Spectral high-throughput assessments of phenotypic differences in biomass and nitrogen partitioning during grain filling of wheat under high yielding Western European conditions

► Source sink relationships of six high yielding wheat cultivars were predicted by spectral vegetation indices. ► Spectral vegetation indices were during grain filling better related to yield related plant traits than directly to final grain yield. ► Relative dry matter contents of spikes and grains were best related to spectral reflectance information. ► Nitrogen uptake by the spikes could be tracked by spectral reflectance measurements until kernel dough development. Grain filling, the last phase of final yield development, is characterised by the transfer of assimilates and nitrogen compounds from vegetative plant tissues (source) to grains in the spike (sink). In this study, we spectrally assessed source and sink components to characterise the grain filling of wheat cultivars. In 2009, six high-yielding wheat (Triticum aestivum L.) cultivars were grown and fertilised with 160kgnitrogenha−1. At four development stages during grain filling, the crops were sampled to determine the phenotypic variation in dry weight translocation as well as in the nitrogen uptake of the spikes and of the leaves combined with the stems.
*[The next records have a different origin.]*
Lemma log_copy_extend i c : matches g' !! i = Some c ->
  exists x t pre, s_matched g' !! i = Some x /\ t_matched g' !! i = Some t /\
    w_copies s'.2 !! c =
      Some (mkCopy _ (pl_shape (place k)) (pl_size (place k)) (e_inst x) (e_inst t) pre) /\
    exists ready,
      (pre = merge_events [ready; e_pre x] \/ pre = merge_events [e_pre x; ready]) /\
      if is_local place k then ready = e_pre t
      else barrier_owner o' (ready_id g') = Some (k, false) /\ ready = barrier_event (ready_id g') i.
Proof.
  intros Hc'. destruct (match_cases i c Hc') as [Hc|Hi]; [|by apply (new_copy _ _ N)].
  destruct (log_copy _ _ _ _ _ L i c Hc) as (x & t & pre & Hx & Ht & Hcp & ready & Hpre & Hr).
  exists x, t, pre. split_and!.
  - eapply lookup_more; [apply E|done].
  - eapply lookup_more; [apply E|done].
  - eapply lookup_more; [apply E|done].
  - exists ready. split; [done|]. destruct (is_local place k); [done|].
    destruct Hr as [Hr ->]. destruct (owned_ready Hr) as [Heq ?]. by rewrite Heq at 2.
Qed.

Lemma log_t_ret_extend i t : all_t g' !! i = Some t ->
  (is_local place k = true /\ exists c, matches g' !! i = Some c /\ e_ret t = copy_event c) \/
  (exists u, e_ret t = user_event u /\ user_owner o' u = Some (k, Tgt, i)) \/
  (is_local place k = false /\ barrier_owner o' (ack_id g') = Some (k, true) /\
   e_ret t = barrier_event (ack_id g') i).
Proof.
  intros Ht'. destruct (lookup_old _ _ _ i t (ex_t _ _ _ _ _ _ _ _ E) Ht') as [Ht|Hi]; [|by apply (new_t_ret _ _ N)].
  destruct (log_t_ret _ _ _ _ _ L i t Ht) as [(Hl & c & Hc & He)|[(u & He & Hu)|(Hl & Hb & He)]].
  - left. split; [done|]. exists c. by auto using old_match.
  - right; left. exists u. split; [done|]. by eapply ex_users.
  - right; right. destruct (owned_ack Hb) as [Heq ?]. by rewrite Heq at 2.
Qed.

Lemma KeyLog_extend : KeyLog place k g' o' s'.
Proof.
  split.
  - intros u i e Hu Hin. destruct (trigger_cases u e _ Hin Hu) as [[Ho Hin']|Hn]; [|by eapply (new_source _ _ N)].
    apply match_grows. by eapply log_source.
  - intros u i e Hu Hin. destruct (trigger_cases u e _ Hin Hu) as [[Ho Hin']|Hn]; [|by eapply (new_target _ _ N)].
    pose proof (log_target _ _ _ _ _ L u i e Ho Hin') as Hl. destruct (is_local place k).
    + by apply match_grows.
    + destruct Hl as [Hb ->]. destruct (owned_ack Hb) as [Heq ?]. by rewrite Heq at 2.
  - intros b i e Hb Hin. destruct (arrival_cases b i e _ Hin Hb) as [[Ho Hin']|Hn]; [|by eapply (new_ack _ _ N)].
    apply match_grows. by eapply log_ack.
  - intros b i e Hb Hin. destruct (arrival_cases b i e _ Hin Hb) as [[Ho Hin']|Hn]; [|by eapply (new_ready _ _ N)].
    destruct (log_ready _ _ _ _ _ L b i e Ho Hin') as (t & Ht & ->). exists t. split; [|done].
    eapply lookup_more; [apply E|done].
  - apply log_copy_extend.
  - intros i x Hx'. destruct (lookup_old _ _ _ i x (ex_s _ _ _ _ _ _ _ _ E) Hx') as [Hx|Hi]; [|by apply (new_s_ret _ _ N)].
    destruct (log_s_ret _ _ _ _ _ L i x Hx) as [?|(u & He & Hu)].
    + left. by apply match_grows.
    + right. exists u. split; [done|]. by eapply ex_users.
  - apply log_t_ret_extend.
  - intros i c x Hc' Hx'. destruct (match_cases i c Hc') as [Hc|Hi]; [|by eapply (new_s_done _ _ N)].
    assert (Hx : s_matched g !! i = Some x) by (eapply matched_old; try apply E; done).
    destruct (log_s_done _ _ _ _ _ L i c x Hc Hx) as [?|(u & He & Hu)]; [by left|].
    right. exists u. by auto using old_trigger.
  - intros i c t Hl Hc' Ht'. destruct (match_cases i c Hc') as [Hc|Hi]; [|by eapply (new_t_done _ _ N)].
    assert (Ht : t_matched g !! i = Some t) by (eapply matched_old; try apply E; done).
    destruct (log_t_done _ _ _ _ _ L i c t Hl Hc Ht) as [?|(u & He & Hu)]; [by left|].
    right. exists u. by auto using old_trigger.
  - intros i c Hl Hc'. destruct (match_cases i c Hc') as [Hc|Hi]; [|by eapply (new_arrived _ _ N)].
    pose proof (log_arrived _ _ _ _ _ L i c Hl Hc) as Ha.
    destruct (ex_ack _ _ _ _ _ _ _ _ E) as [->|(Hm & _)]; [|by rewrite Hm in Hc].
    eapply elem_more; [apply E|done].
  - intros i t Hl Ha' Ht'. destruct (new_acked _ _ N i t Hl Ha' Ht') as [[Ha Hi]|?]; [|done].
    assert (Ht : all_t g !! i = Some t).
    { rewrite (ex_t _ _ _ _ _ _ _ _ E) in Ht'. by rewrite lookup_app_l in Ht'. }
    destruct (ex_ack _ _ _ _ _ _ _ _ E) as [->|(_ & Hf & _)]; [|congruence].
    destruct (log_acked _ _ _ _ _ L i t Hl Ha Ht) as [?|(u & He & Hu)]; [by left|].
    right. exists u. by auto using old_trigger.
  - intros i t Hl Ht'.
    destruct (lookup_old _ _ _ i t (ex_t _ _ _ _ _ _ _ _ E) Ht') as [Ht|Hi]; [|by apply (new_readied _ _ N)].
    destruct (ex_ready _ _ _ _ _ _ _ _ E) as [->|[Hno _]]; [|by rewrite Hno in Ht].
    eapply elem_more; [apply E|]. by apply (log_readied _ _ _ _ _ L).
Qed.
End LogExtension.

(** ** A step that touches one reshard *)
Section Steps.
Context `{RealmMemory} `{!RealmOps} `{!RealmMachine} (place : ReshardKey -> Placement).
Context (h : list ShardedArray) {older : list Copy}.

Abbreviation State := (Comm * World)%type.

(** What a step of the reshard [k] may change. *)
Record Only (k : ReshardKey) (o o' : Owners older) (s s' : State) (tg : list (nat * Event))
    (an : list (Barrier * Event)) (cn : list Copy) : Prop := {
  on_heap : w_heap s'.2 = w_heap s.2;
  on_triggers : triggers s' = triggers s ++ tg;
  on_arrivals : c_arrivals s'.1 = c_arrivals s.1 ++ an;
  on_copies : w_copies s'.2 = w_copies s.2 ++ cn;
  on_tg u e : (u, e) ∈ tg -> exists x, user_owner o' u = Some (k, x.1, x.2);
  on_an b i e : ((b, i), e) ∈ an -> exists x, barrier_owner o' b = Some (k, x);
  on_users u x : user_owner o u = Some x -> user_owner o' u = Some x;
  on_barriers b x : barrier_owner o b = Some x -> barrier_owner o' b = Some x;
  on_fresh_user u x : user_owner o' u = Some x ->
    user_owner o u = Some x \/ x.1.1 = k /\ (users s <= u < users s')%nat;
  on_fresh_barrier b x : barrier_owner o' b = Some x ->
    barrier_owner o b = Some x \/ x.1 = k /\ (c_barriers s.1 <= b < c_barriers s'.1)%nat;
  on_next_user : (users s <= users s')%nat;
  on_next_barrier : (c_barriers s.1 <= c_barriers s'.1)%nat;
  on_entry n k' : k' <> k -> entry n k' s'.1 = entry n k' s.1;
  on_flight k' names : k' <> k ->
    in_flight k' names (c_messages s'.1) = in_flight k' names (c_messages s.1);
}.

(** How the ghost state of a reshard grows. *)
Record Grows (k : ReshardKey) (g g' : KeyGhost) (o : Owners older) (sn tn smn tmn : list End_)
    (mn : list nat) : Prop := {
  gr_s : all_s g' = all_s g ++ sn;
  gr_t : all_t g' = all_t g ++ tn;
  gr_sm : s_matched g' = s_matched g ++ smn;
  gr_tm : t_matched g' = t_matched g ++ tmn;
  gr_m : matches g' = matches g ++ mn;
  gr_ack : ack_id g' = ack_id g \/
    matches g = [] /\ acked g' = false /\ forall b, barrier_owner o b <> Some (k, true);
  gr_ready : ready_id g' = ready_id g \/
    all_t g = [] /\ forall b, barrier_owner o b <> Some (k, false);
}.

Lemma Extends_of k G o o' s s' g g' tg an cn sn tn smn tmn mn :
  Inv place h G o s -> Only k o o' s s' tg an cn ->
  length (s_matched g) = length (matches g) -> length (t_matched g) = length (matches g) ->
  forall k', Grows k' g g' o sn tn smn tmn mn ->
  Extends k' g g' o o' s s' sn tn smn tmn mn tg an cn.
Proof.
  intros I On Hls Hlt k' Gr. split; try apply On; try apply Gr; try done.
  - intros u x Hu. destruct (on_fresh_user _ _ _ _ _ _ _ _ On u x Hu) as [?|[_ Hge]]; [by left|].
    right. intros e He%(inv_triggers _ _ _ _ _ I). lia.
  - intros b x Hu. destruct (on_fresh_barrier _ _ _ _ _ _ _ _ On b x Hu) as [?|[_ Hge]]; [by left|].
    right. intros i e He%(inv_arrivals _ _ _ _ _ I). lia.
Qed.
The final grain yield and grain N content was assessed, and the grain dry matter content was calculated as the ratio of the dry weight to the fresh weight. The harvest index was further calculated. At each sampling date, tractor-based high-throughput canopy reflectance measurements were carried out, and multiple vegetation indices were calculated. Spikes characteristics were best related to the final grain yield. While the water index, R970/R900, explained the biomass partitioning between spikes and vegetative plant parts, the NIR/NIR-based index, R760/R730 described nitrogen partitioning and the spikes dry matter with an r2 of up to 0.89. The final grain dry matter was best assessed by spectral indices offering information about physiological maturity. The cultivars strongly differed in yield relevant crop traits, as illustrated by their relative ranking of the crop traits. Observing yield relevant crop traits by spectral reflectance may allow to rapidly and non-destructively classify cultivars with regard to source–sink relationships.